◆ **WHAT NEEDS TO BE DONE**
From the first line of the entries below to the line with "(* Modular clipping", give each line again exactly.

(Beginning of SOURCE DATA)

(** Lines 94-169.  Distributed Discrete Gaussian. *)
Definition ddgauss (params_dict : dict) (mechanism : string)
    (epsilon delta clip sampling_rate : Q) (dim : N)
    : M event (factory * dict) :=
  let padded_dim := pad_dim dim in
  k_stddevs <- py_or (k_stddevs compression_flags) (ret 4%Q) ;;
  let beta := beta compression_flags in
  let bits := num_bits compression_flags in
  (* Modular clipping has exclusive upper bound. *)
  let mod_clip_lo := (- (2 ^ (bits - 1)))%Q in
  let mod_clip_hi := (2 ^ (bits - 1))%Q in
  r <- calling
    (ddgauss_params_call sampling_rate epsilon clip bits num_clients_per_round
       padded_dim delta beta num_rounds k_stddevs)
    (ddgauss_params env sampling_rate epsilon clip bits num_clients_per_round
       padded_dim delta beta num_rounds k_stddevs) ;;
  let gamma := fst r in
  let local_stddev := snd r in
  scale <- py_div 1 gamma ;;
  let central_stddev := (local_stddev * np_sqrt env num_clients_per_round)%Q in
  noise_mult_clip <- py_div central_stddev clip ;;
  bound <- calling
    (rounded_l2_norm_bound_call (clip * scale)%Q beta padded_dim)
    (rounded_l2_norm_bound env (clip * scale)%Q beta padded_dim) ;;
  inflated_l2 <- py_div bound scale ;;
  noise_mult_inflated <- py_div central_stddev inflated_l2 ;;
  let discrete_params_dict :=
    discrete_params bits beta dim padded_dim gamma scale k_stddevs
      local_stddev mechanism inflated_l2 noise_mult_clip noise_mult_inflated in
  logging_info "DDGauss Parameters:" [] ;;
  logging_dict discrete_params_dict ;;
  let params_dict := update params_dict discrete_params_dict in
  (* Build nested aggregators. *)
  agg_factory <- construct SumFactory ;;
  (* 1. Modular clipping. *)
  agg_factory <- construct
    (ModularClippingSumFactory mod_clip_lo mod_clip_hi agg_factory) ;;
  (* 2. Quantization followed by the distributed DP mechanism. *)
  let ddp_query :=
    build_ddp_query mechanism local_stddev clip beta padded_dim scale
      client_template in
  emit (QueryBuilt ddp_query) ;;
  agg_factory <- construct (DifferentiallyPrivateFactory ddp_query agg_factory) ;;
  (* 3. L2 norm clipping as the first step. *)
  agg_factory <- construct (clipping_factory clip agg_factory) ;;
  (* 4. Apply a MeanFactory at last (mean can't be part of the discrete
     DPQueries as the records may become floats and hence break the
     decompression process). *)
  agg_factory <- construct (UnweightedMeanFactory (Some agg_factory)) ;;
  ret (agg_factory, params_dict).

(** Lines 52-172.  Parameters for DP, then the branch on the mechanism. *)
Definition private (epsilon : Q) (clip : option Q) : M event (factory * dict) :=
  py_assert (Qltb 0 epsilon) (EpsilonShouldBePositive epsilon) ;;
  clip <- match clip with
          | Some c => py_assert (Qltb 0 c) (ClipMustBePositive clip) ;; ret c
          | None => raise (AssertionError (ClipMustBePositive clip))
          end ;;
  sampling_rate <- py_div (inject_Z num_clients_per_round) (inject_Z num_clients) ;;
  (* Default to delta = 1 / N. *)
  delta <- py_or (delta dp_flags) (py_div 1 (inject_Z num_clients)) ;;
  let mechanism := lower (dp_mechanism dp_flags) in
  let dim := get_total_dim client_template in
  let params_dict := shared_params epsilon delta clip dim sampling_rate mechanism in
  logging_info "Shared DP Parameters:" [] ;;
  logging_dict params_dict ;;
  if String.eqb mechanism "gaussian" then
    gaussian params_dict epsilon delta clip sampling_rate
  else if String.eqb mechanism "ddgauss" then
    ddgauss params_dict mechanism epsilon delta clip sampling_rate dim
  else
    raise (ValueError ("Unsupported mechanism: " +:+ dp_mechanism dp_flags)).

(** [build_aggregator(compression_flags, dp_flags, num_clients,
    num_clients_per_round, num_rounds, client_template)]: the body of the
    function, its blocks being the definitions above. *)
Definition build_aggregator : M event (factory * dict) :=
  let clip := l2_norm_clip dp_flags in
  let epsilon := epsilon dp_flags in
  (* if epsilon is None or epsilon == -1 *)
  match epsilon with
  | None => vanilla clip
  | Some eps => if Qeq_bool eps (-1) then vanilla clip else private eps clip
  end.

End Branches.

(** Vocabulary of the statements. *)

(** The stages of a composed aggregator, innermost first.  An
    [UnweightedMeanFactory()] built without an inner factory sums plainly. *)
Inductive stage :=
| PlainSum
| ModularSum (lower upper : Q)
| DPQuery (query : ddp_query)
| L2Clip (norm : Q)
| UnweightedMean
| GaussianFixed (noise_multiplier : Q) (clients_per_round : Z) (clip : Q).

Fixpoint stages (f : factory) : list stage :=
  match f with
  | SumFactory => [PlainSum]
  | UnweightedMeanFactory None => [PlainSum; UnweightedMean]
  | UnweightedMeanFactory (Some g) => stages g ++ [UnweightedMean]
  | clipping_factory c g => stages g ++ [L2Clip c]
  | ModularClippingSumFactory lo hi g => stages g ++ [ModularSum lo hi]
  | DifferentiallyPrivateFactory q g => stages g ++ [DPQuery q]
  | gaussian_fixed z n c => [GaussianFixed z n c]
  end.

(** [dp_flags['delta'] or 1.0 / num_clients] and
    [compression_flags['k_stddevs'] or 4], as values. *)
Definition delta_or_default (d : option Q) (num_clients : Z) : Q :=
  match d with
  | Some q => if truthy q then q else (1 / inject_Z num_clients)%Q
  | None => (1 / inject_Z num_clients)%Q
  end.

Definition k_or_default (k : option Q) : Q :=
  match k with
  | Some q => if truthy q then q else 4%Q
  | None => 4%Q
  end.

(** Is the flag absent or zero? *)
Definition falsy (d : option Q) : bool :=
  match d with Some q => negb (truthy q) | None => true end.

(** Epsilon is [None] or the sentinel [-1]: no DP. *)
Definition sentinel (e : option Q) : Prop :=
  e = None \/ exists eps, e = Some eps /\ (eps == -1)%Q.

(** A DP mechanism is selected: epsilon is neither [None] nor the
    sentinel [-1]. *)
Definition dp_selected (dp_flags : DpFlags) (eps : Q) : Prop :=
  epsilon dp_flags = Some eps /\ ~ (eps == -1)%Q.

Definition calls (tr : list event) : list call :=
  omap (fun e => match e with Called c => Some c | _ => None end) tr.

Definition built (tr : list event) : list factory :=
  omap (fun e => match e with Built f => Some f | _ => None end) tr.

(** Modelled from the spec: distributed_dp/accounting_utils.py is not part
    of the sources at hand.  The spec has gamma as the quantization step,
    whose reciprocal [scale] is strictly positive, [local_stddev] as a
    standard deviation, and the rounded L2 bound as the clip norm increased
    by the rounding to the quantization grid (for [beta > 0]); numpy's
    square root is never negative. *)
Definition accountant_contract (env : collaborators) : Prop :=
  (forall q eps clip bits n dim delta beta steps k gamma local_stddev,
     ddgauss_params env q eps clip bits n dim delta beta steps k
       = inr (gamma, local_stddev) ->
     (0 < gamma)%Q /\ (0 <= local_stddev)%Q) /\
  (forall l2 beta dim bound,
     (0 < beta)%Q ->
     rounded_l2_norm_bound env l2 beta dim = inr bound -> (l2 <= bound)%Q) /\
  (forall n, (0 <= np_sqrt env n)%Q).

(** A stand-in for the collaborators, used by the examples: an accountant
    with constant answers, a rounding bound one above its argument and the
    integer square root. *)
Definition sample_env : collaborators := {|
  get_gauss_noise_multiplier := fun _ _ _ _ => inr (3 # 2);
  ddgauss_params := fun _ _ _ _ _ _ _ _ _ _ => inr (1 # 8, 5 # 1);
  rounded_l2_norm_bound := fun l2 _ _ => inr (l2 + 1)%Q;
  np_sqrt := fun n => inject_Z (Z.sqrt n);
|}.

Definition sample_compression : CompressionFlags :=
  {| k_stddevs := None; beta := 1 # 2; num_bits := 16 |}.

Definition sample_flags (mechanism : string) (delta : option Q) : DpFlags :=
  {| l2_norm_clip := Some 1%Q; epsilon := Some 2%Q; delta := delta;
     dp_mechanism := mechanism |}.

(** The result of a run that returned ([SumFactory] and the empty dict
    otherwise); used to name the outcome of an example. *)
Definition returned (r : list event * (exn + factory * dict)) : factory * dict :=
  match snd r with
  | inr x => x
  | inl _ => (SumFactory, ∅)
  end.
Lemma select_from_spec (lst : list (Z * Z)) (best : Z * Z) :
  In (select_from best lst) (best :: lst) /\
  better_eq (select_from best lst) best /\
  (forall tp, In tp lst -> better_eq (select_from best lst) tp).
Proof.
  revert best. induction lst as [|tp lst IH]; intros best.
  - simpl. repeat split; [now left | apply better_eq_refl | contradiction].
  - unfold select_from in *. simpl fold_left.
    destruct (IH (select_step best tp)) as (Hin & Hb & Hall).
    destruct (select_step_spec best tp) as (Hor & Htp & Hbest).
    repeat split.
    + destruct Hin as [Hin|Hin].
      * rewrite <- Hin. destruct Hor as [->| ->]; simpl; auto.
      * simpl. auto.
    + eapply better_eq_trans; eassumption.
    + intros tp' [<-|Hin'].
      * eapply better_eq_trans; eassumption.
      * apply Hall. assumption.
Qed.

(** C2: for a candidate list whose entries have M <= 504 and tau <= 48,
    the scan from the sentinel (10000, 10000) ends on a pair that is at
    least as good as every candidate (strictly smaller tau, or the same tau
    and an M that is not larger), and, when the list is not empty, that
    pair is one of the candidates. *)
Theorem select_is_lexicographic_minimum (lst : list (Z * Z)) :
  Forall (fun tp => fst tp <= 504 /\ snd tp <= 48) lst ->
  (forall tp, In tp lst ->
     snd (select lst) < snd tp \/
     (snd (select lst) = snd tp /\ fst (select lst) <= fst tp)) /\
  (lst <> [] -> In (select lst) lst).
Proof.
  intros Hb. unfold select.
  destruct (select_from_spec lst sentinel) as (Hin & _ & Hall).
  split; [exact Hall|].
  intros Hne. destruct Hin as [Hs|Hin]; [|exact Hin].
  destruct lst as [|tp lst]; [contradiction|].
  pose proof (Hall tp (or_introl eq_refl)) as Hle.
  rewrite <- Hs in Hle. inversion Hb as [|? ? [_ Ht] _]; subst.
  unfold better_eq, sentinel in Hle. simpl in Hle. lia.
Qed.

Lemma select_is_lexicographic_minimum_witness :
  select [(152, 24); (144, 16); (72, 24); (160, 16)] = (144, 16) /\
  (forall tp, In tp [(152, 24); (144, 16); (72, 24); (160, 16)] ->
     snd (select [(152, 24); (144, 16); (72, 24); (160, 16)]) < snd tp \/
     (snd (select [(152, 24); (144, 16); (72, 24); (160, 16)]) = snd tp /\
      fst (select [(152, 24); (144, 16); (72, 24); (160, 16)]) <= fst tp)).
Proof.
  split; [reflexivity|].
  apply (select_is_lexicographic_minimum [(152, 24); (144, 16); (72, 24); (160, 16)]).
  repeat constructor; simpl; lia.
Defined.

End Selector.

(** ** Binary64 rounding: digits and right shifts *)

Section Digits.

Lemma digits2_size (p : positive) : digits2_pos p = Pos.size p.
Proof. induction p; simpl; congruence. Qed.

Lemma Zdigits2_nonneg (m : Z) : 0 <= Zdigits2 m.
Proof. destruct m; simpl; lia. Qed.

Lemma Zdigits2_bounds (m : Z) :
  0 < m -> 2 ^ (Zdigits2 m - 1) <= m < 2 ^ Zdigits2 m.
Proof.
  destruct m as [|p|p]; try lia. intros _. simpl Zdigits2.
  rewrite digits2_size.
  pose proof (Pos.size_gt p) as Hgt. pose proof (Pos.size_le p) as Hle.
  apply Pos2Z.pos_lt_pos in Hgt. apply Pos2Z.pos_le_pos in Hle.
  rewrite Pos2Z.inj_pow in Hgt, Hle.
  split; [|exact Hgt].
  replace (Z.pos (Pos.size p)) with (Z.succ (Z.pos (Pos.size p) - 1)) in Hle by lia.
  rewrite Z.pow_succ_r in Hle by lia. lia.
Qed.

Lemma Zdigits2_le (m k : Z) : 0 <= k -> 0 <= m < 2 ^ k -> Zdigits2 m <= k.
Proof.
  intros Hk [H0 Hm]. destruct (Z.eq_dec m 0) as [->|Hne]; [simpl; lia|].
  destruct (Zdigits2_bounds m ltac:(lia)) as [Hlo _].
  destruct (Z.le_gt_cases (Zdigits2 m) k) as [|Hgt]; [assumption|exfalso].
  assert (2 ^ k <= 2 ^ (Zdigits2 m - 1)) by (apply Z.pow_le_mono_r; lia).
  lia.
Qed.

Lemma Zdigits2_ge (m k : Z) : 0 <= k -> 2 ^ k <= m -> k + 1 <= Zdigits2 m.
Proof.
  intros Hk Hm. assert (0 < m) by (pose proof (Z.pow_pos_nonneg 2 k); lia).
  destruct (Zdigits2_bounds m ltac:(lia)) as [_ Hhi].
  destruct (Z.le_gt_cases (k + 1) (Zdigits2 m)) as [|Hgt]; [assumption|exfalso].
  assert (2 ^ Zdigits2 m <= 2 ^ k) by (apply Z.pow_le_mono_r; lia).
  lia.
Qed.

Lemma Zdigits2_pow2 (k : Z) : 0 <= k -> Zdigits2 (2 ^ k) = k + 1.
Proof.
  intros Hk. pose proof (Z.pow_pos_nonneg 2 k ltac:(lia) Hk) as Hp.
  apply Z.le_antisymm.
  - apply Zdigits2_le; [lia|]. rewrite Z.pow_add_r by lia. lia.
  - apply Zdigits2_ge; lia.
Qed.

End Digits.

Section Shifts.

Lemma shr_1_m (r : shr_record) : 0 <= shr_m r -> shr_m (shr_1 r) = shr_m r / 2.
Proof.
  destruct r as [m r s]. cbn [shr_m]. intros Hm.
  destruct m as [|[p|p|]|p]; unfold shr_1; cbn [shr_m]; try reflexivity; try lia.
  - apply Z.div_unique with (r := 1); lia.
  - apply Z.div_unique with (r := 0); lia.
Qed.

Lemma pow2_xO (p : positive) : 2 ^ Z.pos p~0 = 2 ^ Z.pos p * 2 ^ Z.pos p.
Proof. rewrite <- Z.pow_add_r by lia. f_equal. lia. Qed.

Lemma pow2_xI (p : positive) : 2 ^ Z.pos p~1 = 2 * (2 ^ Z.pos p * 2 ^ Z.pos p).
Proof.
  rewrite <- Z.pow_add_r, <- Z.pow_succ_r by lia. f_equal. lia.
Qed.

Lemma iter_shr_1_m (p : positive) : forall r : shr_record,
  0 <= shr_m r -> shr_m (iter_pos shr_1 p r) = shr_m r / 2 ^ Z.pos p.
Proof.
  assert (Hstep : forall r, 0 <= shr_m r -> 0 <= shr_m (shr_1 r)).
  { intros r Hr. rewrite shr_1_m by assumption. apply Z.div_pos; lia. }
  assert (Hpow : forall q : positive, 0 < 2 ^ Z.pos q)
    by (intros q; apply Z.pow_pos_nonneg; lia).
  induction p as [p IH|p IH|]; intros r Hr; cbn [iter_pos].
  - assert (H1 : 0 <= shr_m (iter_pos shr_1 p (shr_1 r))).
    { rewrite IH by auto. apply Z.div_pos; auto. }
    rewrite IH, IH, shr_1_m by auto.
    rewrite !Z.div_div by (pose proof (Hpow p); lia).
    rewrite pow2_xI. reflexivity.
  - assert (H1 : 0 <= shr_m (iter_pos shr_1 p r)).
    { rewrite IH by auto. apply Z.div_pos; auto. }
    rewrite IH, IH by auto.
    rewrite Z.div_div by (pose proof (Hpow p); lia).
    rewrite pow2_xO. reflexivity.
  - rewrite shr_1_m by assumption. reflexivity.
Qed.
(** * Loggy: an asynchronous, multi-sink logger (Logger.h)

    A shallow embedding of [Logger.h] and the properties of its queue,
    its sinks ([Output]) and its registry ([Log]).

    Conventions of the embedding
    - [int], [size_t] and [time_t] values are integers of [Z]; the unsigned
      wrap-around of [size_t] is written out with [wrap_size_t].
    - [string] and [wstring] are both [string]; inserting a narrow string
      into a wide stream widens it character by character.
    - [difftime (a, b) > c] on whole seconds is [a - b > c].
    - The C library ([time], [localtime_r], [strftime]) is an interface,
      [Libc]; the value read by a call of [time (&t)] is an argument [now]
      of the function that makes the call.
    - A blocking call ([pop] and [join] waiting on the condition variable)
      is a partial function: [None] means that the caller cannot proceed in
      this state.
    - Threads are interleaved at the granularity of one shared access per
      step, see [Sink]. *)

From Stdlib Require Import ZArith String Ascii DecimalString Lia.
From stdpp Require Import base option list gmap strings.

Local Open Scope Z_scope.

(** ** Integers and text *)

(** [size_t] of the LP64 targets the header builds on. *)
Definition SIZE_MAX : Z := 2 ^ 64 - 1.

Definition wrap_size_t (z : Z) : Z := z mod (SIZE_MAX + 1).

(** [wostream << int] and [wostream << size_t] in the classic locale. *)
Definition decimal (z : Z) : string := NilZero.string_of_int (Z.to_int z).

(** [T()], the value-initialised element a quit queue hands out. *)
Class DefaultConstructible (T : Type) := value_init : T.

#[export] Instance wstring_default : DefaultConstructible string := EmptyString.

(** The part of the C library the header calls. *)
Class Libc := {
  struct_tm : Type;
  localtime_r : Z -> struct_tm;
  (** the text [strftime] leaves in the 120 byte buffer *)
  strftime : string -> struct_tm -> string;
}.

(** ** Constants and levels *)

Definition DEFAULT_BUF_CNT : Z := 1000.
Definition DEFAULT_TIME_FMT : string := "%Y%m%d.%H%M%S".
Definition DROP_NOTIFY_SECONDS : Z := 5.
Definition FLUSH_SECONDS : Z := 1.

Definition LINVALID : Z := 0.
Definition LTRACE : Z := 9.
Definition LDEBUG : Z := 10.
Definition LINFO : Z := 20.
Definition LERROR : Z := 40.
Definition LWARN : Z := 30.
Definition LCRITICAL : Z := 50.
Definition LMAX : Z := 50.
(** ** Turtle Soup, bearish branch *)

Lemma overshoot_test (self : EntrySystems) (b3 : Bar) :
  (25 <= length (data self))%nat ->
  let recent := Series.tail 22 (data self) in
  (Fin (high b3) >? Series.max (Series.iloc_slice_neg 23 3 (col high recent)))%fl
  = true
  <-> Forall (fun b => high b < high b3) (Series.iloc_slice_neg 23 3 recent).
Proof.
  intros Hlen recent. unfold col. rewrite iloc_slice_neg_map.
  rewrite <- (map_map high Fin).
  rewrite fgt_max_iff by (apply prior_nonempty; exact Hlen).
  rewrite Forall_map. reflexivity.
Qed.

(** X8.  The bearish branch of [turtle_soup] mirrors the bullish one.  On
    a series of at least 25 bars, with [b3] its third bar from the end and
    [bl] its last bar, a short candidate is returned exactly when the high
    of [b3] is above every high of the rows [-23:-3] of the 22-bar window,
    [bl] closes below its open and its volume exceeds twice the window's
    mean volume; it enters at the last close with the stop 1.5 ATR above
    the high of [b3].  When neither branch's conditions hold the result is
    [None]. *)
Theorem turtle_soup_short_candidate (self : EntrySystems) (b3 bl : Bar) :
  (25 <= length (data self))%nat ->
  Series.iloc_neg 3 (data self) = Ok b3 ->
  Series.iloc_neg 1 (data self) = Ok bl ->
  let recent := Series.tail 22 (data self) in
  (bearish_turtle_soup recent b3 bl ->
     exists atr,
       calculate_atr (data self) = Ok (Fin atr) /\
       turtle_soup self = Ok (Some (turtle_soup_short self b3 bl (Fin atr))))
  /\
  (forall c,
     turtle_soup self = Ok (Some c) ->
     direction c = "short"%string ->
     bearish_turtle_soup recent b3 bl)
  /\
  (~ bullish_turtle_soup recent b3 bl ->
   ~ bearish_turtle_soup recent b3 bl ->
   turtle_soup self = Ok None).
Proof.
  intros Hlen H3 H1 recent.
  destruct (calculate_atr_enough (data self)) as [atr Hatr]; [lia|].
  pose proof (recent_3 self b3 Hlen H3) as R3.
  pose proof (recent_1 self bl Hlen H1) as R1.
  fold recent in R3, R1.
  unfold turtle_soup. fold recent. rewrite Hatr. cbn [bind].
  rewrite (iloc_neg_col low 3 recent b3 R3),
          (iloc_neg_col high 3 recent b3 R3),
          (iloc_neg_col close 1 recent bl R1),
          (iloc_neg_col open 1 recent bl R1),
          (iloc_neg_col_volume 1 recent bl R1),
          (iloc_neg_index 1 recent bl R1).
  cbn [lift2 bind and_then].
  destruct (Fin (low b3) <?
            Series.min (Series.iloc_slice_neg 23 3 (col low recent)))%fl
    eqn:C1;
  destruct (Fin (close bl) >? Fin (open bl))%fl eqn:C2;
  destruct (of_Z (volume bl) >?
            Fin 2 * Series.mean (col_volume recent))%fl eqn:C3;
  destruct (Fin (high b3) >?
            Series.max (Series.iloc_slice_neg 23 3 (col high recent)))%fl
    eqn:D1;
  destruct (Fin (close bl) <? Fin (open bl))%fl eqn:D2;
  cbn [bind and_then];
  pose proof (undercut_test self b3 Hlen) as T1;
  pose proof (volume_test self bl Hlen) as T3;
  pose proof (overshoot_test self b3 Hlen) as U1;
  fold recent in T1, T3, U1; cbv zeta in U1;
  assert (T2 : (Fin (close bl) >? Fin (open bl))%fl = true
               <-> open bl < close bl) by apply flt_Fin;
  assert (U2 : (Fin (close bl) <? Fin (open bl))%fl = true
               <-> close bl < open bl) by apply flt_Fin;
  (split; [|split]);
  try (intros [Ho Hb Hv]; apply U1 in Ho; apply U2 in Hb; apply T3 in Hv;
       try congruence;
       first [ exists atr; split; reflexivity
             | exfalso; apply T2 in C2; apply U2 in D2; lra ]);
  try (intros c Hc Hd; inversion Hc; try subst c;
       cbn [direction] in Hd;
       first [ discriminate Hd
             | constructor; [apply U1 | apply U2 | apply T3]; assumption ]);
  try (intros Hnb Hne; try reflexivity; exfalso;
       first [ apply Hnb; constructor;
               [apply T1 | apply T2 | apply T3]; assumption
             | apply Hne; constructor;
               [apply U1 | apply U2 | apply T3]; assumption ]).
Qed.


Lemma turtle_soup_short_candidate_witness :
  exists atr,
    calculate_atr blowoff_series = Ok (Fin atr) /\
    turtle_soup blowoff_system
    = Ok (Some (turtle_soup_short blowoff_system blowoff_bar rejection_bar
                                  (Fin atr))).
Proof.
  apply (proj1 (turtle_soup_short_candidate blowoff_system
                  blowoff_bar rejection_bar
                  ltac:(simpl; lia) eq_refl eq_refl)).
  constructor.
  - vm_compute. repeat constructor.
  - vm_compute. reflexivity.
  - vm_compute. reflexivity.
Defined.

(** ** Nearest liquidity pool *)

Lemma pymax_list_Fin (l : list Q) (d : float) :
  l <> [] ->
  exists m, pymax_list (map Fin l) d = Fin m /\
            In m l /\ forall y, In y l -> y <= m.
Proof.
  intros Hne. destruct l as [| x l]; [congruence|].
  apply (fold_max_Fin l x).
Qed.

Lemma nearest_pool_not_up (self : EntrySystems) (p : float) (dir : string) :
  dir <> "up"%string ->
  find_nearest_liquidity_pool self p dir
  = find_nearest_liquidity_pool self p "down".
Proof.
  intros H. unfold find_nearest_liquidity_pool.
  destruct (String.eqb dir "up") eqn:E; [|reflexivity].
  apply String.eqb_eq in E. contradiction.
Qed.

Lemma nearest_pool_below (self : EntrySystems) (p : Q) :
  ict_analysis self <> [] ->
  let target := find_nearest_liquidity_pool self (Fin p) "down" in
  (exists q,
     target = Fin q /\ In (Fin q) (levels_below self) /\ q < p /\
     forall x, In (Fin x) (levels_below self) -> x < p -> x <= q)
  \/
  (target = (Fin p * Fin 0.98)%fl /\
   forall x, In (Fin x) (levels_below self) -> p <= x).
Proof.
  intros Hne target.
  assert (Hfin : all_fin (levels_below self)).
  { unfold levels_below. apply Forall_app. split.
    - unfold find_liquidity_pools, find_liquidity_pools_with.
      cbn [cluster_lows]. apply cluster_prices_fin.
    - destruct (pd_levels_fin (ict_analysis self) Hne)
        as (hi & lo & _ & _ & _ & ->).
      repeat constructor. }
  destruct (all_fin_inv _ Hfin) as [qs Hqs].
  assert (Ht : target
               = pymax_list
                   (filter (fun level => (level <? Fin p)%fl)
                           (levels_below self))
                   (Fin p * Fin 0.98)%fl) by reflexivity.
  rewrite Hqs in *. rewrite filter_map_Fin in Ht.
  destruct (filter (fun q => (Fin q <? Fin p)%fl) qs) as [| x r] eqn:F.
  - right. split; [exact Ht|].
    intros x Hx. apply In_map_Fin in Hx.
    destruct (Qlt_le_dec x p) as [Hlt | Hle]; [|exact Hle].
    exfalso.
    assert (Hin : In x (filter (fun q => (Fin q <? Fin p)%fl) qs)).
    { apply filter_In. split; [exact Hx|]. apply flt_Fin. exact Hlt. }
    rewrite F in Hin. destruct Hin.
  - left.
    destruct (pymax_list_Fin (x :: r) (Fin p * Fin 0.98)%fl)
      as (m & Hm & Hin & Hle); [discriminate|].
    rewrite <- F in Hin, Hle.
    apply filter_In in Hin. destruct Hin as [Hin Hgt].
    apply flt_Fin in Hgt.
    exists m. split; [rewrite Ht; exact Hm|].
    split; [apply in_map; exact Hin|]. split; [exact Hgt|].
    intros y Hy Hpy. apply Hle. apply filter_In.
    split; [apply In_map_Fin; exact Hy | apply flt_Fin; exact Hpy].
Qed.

(End of SOURCE DATA)

◆ **ANSWER FOR THIS EXERCISE**
(** Lines 94-169.  Distributed Discrete Gaussian. *)
Definition ddgauss (params_dict : dict) (mechanism : string)
    (epsilon delta clip sampling_rate : Q) (dim : N)
    : M event (factory * dict) :=
  let padded_dim := pad_dim dim in
  k_stddevs <- py_or (k_stddevs compression_flags) (ret 4%Q) ;;
  let beta := beta compression_flags in
  let bits := num_bits compression_flags in
  (* Modular clipping has exclusive upper bound. *)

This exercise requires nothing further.